The user creates a construction for the first time that later becomes typical in their code. If we offer the wrong selection at that point and the user accepts it by mistake without using the “undo” command immediately, then they are stuck with this selection for some time.

Users are also different in their habits, making the correct selection of previously used variables more difficult. Look at the following example:

Course course1 = new Course();
Course course2 = new Course();

cou| ⇐ caret

How should we proceed? Should we offer course1 or course2 at the top? Some people at that point continue setting various attributes of course1, while others will most likely set the name of the second course:


This example may seem artificial, but in real projects, that’s the kind of decision the completion system has to make all the time. Let’s look at other factors that are involved in these decisions.


What’s wrong with the following example?

Code completion popup with three entries.

First entry is NameCreatorImpl class.
Second entry is NameCreateImpl2 class.
Third entry is NameCreator class.

Side note: golang developers say those “Impl” names make their eyes bleed. In a golang repository, they use this pattern to detect a developer suffering from a severe case of Java infection. They want to cure every such case before it contaminates the whole repository with abstract factories.

Even in the Java world, where it is typical to spawn “Impl” classes, “Impl2” looks a bit creepy. But let’s be honest: who hasn’t had the temptation to write “Impl2” in a Java program?

Let’s get to the completion part. You never (well, almost never) want to manipulate the implementation classes directly in your business logic. The name of an abstract class or an interface parent is the most likely selection. The completion system needs to put this name at the top of the list. The heuristic’s name is “lift shorter.” If one valid name is the prefix of the other, the shorter one takes precedence:

A code completion popup with three entries.
First entry is NameCreator class.
Second entry is NameCreatorImpl class.
Third entry is NameCreatorImpl2 class.

Similar logic applies to other types of tokens, including variable names and method calls:

A code completion popup with five entries.
First entry is suggest variable name string method.
Second name is suggest variable name by context string method.
Third entry is suggest variable name by statistics string method.
Fourth entry is suggest variable name by type name string method.
Fifth entry is suggest variable name by initializer string name.

It isn’t as straightforward as with class names, but it generally seems to work. Now, let’s add a twist to the story:

public String suggestVariableName() { … }

Is there nobody who has ever tried to call a deprecated method? Still, we probably don’t need suggestVariableName() on top, except for, you know, when it’s the only logical suggestion. You already know the definition of “logical.”
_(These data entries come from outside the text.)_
(** * Entitlements generation of the universal-links plugin

    A shallow embedding of [hooks/lib/ios/projectEntitlements.js]: the hook that
    writes the [Entitlements-Debug.plist] and [Entitlements-Release.plist] files
    of an iOS project from the hosts declared in [config.xml].

    The JavaScript module keeps five module-level variables, reads and writes
    files, and lets exceptions escape.  It is embedded as a state-and-exception
    monad over the module variables and a file system; the pure helpers
    ([injectPreferences], [generateAssociatedDomainsContent],
    [domainsListEntryForHost]) are plain functions. *)

From Stdlib Require Import ZArith Ascii String.
From stdpp Require Import base strings list gmap pretty.

Local Open Scope string_scope.
Local Open Scope list_scope.
#[local] Set Warnings "-register-all".

(** ** Data model *)

(** Values of a property list, as [plist.parse] produces them and
    [plist.build] consumes them. *)
Inductive plist_value : Type :=
| PString (s : string)
| PInteger (z : Z)
| PBool (b : bool)
| PArray (items : list plist_value)
| PDict (entries : list (string * plist_value)).

(** An entitlements document is a JavaScript object: its own properties in
    insertion order, one entry per key. *)
Abbreviation Entitlements := (list (string * plist_value)).

(** [obj[key]]: the value of the first (only) entry for [key]. *)
Fixpoint js_get (key : string) (obj : Entitlements) : option plist_value :=
  match obj with
  | [] => None
  | (k, v) :: rest => if decide (k = key) then Some v else js_get key rest
  end.

(** [obj[key] = value]: an existing property keeps its place and takes the new
    value, a new property is added after the others. *)
Fixpoint js_set (key : string) (value : plist_value) (obj : Entitlements)
  : Entitlements :=
  match obj with
  | [] => [(key, value)]
  | (k, v) :: rest =>
      if decide (k = key) then (k, value) :: rest
      else (k, v) :: js_set key value rest
  end.

(** [Object.keys(obj)]. *)
Definition js_keys (obj : Entitlements) : list string := obj.*1.

(** A host entry of [config.xml]; only its [name] is read here. *)
Record Host : Type := { name : string }.

(** The parsed plugin preferences; only [hosts] is read here. *)
Record PluginPreferences : Type := { hosts : list Host }.

(** The cordova context, as far as this module looks into it. *)
Record Context : Type := {
  opts_projectRoot : string;   (* context.opts.projectRoot *)
  config_name : string         (* the <name> of the project's config.xml *)
}.

(** ** Array helpers of the JavaScript runtime *)

Fixpoint indexOf_from (i : Z) (arr : list string) (x : string) : Z :=
  match arr with
  | [] => (-1)%Z
  | y :: rest => if decide (y = x) then i else indexOf_from (i + 1)%Z rest x
  end.

(** [arr.indexOf(x)]: the first index holding a string equal to [x], or -1. *)
Definition indexOf (arr : list string) (x : string) : Z := indexOf_from 0 arr x.

(** [arr.push(x)]. *)
Definition push (arr : list string) (x : string) : list string := arr ++ [x].

(** ** The associated-domains list *)

Definition ASSOCIATED_DOMAINS : string := "com.apple.developer.associated-domains".

(** [domainsListEntryForHost]. *)
Definition domainsListEntryForHost (host : Host) : string :=
  "applinks:" +:+ name host.

(** The body of the [forEach] callback of [generateAssociatedDomainsContent],
    with the array it closes over made explicit. *)
Definition add_host_link (domainsList : list string) (host : Host) : list string :=
  let link := domainsListEntryForHost host in
  if (indexOf domainsList link =? -1)%Z then push domainsList link
  else domainsList.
There’s more to the shorter names, though. In the cases above, the matching prefixes all relate to the same domain, but the match can also be purely incidental. If you happen to name a variable nullableSomething, you (probably) don’t want null to be the top suggestion every time you use it.

To avoid null being the top selection, we need to treat different types of symbols differently, like keywords, constants, variables, methods, classes, and whatever else your programming language has. Do you see where this is going?

Machine learning

Eventually, we found ourselves writing endless if...else-statements, making the code more complex and hard to maintain. With each change, it took more time to tweak the logic to fix a specific problem without breaking the whole house of cards. Worse, we often felt tempted to add more switches to the (already cluttered) completion settings panel.

Once we understood that we implemented very complex decision-making logic that was hard to maintain and interpret, it became apparent that we had to delegate this job. Taking into account all these many factors, it sounds like it would be a perfect task for machine learning. For complicated systems, it can produce better decisions than any human can.